Listed records:
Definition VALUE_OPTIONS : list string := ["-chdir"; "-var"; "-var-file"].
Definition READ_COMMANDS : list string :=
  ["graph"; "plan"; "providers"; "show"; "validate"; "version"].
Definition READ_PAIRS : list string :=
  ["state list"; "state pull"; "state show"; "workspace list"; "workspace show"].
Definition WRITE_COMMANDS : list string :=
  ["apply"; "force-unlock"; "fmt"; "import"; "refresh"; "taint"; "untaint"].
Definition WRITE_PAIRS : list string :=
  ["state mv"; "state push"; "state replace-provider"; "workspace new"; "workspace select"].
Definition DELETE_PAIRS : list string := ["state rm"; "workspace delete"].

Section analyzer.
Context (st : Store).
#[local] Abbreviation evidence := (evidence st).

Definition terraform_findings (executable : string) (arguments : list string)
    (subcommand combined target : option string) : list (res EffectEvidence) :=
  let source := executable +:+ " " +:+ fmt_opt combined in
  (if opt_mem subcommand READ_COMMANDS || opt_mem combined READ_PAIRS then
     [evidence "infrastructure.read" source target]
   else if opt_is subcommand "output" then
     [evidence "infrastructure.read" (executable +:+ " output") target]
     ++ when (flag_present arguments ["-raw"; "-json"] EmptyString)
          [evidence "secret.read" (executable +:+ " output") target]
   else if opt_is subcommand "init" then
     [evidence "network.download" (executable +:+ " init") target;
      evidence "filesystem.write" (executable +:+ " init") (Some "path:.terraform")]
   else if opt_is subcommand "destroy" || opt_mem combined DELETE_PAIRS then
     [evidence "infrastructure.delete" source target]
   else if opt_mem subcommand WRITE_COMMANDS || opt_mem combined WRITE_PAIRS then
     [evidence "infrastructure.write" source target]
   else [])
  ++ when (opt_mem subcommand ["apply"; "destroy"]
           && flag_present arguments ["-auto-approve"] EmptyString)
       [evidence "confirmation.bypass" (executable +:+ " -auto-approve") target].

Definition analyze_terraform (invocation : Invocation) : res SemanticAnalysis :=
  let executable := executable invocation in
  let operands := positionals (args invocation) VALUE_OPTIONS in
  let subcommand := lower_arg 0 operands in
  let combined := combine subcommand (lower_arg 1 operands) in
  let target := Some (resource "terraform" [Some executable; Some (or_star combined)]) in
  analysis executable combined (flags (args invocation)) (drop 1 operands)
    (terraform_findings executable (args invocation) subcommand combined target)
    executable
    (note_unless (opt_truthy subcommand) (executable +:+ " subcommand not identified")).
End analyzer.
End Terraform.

Your objective:
All of the entries need to be reproduced exactly; please write them out.

Finished exercise:
Definition VALUE_OPTIONS : list string := ["-chdir"; "-var"; "-var-file"].
Definition READ_COMMANDS : list string :=
  ["graph"; "plan"; "providers"; "show"; "validate"; "version"].
Definition READ_PAIRS : list string :=
  ["state list"; "state pull"; "state show"; "workspace list"; "workspace show"].
Definition WRITE_COMMANDS : list string :=
  ["apply"; "force-unlock"; "fmt"; "import"; "refresh"; "taint"; "untaint"].
Definition WRITE_PAIRS : list string :=
  ["state mv"; "state push"; "state replace-provider"; "workspace new"; "workspace select"].
Definition DELETE_PAIRS : list string := ["state rm"; "workspace delete"].

Section analyzer.
Context (st : Store).
#[local] Abbreviation evidence := (evidence st).

Definition terraform_findings (executable : string) (arguments : list string)
    (subcommand combined target : option string) : list (res EffectEvidence) :=
  let source := executable +:+ " " +:+ fmt_opt combined in
  (if opt_mem subcommand READ_COMMANDS || opt_mem combined READ_PAIRS then
     [evidence "infrastructure.read" source target]
   else if opt_is subcommand "output" then
     [evidence "infrastructure.read" (executable +:+ " output") target]
     ++ when (flag_present arguments ["-raw"; "-json"] EmptyString)
          [evidence "secret.read" (executable +:+ " output") target]
   else if opt_is subcommand "init" then
     [evidence "network.download" (executable +:+ " init") target;
      evidence "filesystem.write" (executable +:+ " init") (Some "path:.terraform")]
   else if opt_is subcommand "destroy" || opt_mem combined DELETE_PAIRS then
     [evidence "infrastructure.delete" source target]
   else if opt_mem subcommand WRITE_COMMANDS || opt_mem combined WRITE_PAIRS then
     [evidence "infrastructure.write" source target]
   else [])
  ++ when (opt_mem subcommand ["apply"; "destroy"]
           && flag_present arguments ["-auto-approve"] EmptyString)
       [evidence "confirmation.bypass" (executable +:+ " -auto-approve") target].

Definition analyze_terraform (invocation : Invocation) : res SemanticAnalysis :=
  let executable := executable invocation in
  let operands := positionals (args invocation) VALUE_OPTIONS in
  let subcommand := lower_arg 0 operands in
  let combined := combine subcommand (lower_arg 1 operands) in
  let target := Some (resource "terraform" [Some executable; Some (or_star combined)]) in
  analysis executable combined (flags (args invocation)) (drop 1 operands)
    (terraform_findings executable (args invocation) subcommand combined target)
    executable
    (note_unless (opt_truthy subcommand) (executable +:+ " subcommand not identified")).
End analyzer.
End Terraform.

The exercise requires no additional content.